Approximately 250,000 open ventral hernia repairs are performed in the Unites States each year, and mesh is used in 85% or more. Since heavyweight mesh was found to reduce abdominal wall mobility, which led to chronic discomfort in about 20% of cases, manufacturers turned to mesh that was more flexible, had reduced mass to decrease foreign-body reactions, but was strong enough to withstand the physiological stress that the abdominal wall is subjected to, the investigators noted.
They compared outcomes after hernia repairs using lightweight and midweight mesh by analyzing information in the International Hernia Mesh Registry database, which covers more than 30 medical centers in 10 countries. For this study, the researchers focused on 549 patients for whom surgeons had selected lightweight (34.2%) or midweight (47.7%) mesh. (The remaining 18.1% of cases used heavyweight mesh.)
Across the study groups, patients were similar for gender distribution; body mass index; race; and the presence of chronic obstructive pulmonary disease, asthma, and immunosuppression – factors that can heavily influence wound repair.
In an initial analysis of the data, midweight mesh was associated with significantly fewer superficial surgical site infections (1.2%) than lightweight mesh (4.8%), as well as a significantly shorter length of stay (3.6 days vs 5.3 days). However, rates of postoperative abdominal wall complications, abscesses, urinary tract infection, pneumonia, hematoma formation, seroma formation, ileus, deep vein thrombosis, and unplanned returns to the operating room were similar.
At 6-month follow-up, lightweight mesh was associated with significantly greater mesh sensation, abdominal discomfort, and movement limitation, as well as significantly worse overall quality of life (QOL), than midweight mesh. At 12 months, lightweight mesh was associated with significantly greater pain and limitation of movement and significantly worse QOL. At 24 months, lightweight mesh continued to be associated with movement limitation, but scores on other measures were similar to those with midweight mesh.
In a multivariate analysis that controlled for many potentially confounding variables, including smoking status, separation of the components of the mesh, the number of sutures anchoring the mesh, and the mesh location within the abdomen, midweight mesh was not associated with worse QOL scores at any time point. In contrast, lightweight mesh was associated with significantly worse QOL scores at 6 months, with an odds ratio of 2.64, and with significantly more pain at 12 months, with an OR of 2.58, Dr. Groene and his associates said (Am J Surg. 2016 Dec;212[6]:1054-62).
The investigators also noted that among their own hernia repair patients, lightweight mesh tends to fracture more easily than midweight mesh. Recent studies also have reported that over time, lightweight mesh is more likely to fail due to fracturing than midweight mesh, they added.

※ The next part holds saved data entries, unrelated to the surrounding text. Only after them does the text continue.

Lemma extract_urls_empty (c : conf) : extract_urls c = ∅ ↔ repos c = ∅.
Proof.
  split.
  - intros Hempty. apply map_empty. intros name.
    destruct (repos c !! name) as [d|] eqn:Hd; [| done].
    assert (url d ∈ extract_urls c) as Hin
      by (apply elem_of_extract_urls; eauto).
    rewrite Hempty in Hin. by apply not_elem_of_empty in Hin.
  - intros Hempty. apply set_eq. intros u. rewrite elem_of_extract_urls, Hempty.
    split; [| by intros H%not_elem_of_empty].
    intros (name & d & Hd & _). by rewrite lookup_empty in Hd.
Qed.

(** X7.  Where no file is in place at the destination, neither one that
    loads nor one that does not, a mapping counts as changed exactly when
    it is not empty: with the flag set, [publish] asks [systemctl] for the
    status of the instance when the mapping has a repository, and writes
    the file and runs nothing when it has none. *)
Theorem first_publish E name c w :
  files w !! dest_of name = None →
  dest_of name ∉ unreadable w →
  (has_changed None c = true ↔ repos c ≠ ∅) ∧
  (repos c = ∅ → publish E name restart_on c w = (Ok tt, written name c w)) ∧
  (repos c ≠ ∅ →
   ∃ later, issued w (publish E name restart_on c w).2
            = (later ++ [status_cmd name])%list).
Proof.
  intros Hnone Hout.
  assert (loads name w) as Hloads by (by intros _).
  assert (has_changed None c = true ↔ repos c ≠ ∅) as Hiff.
  { rewrite has_changed_true. cbn [previous_urls]. by rewrite extract_urls_empty. }
  split; [done |]. split.
  - intros Hempty. rewrite (publish_eq _ _ _ _ _ Hloads), Hnone.
    destruct (has_changed None c) eqn:Hc; [| done].
    by destruct (proj1 Hiff eq_refl).
  - intros Hnonempty. apply Hiff in Hnonempty.
    destruct (publish_cases E name restart_on c w Hloads) as [_ Hcases].
    cbn zeta in Hcases.
    rewrite Hnone, Hnonempty in Hcases.
    destruct Hcases as [(Hb & _) | [(_ & _ & _ & Hi) | (_ & _ & Hi)]]; [done | |].
    + exists []. by rewrite Hi.
    + exists [restart_cmd name]. by rewrite Hi.
Qed.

This study had no relevant financial relationships or sources of support. Dr. Groene and his associates reported having no financial conflicts of interest.
FROM THE AMERICAN JOURNAL OF SURGERY
Key clinical point: Compared with midweight mesh, lightweight mesh was associated with more surgical site infections and longer hospital stay in the short term and greater pain, more limitation of movement, and poorer quality of life for up to 2 years after open ventral hernia repair.
Major finding: In the short term, midweight mesh was associated with significantly fewer superficial surgical site infections (1.2%) than lightweight mesh (4.8%), as well as a significantly shorter length of stay (3.6 days vs 5.3 days).
Data source: An analysis of information in an international prospective registry of hernia mesh surgeries, which involved 549 adults.
Disclosures: This study had no relevant financial relationships or sources of support. Dr. Groene and his associates reported having no financial conflicts of interest.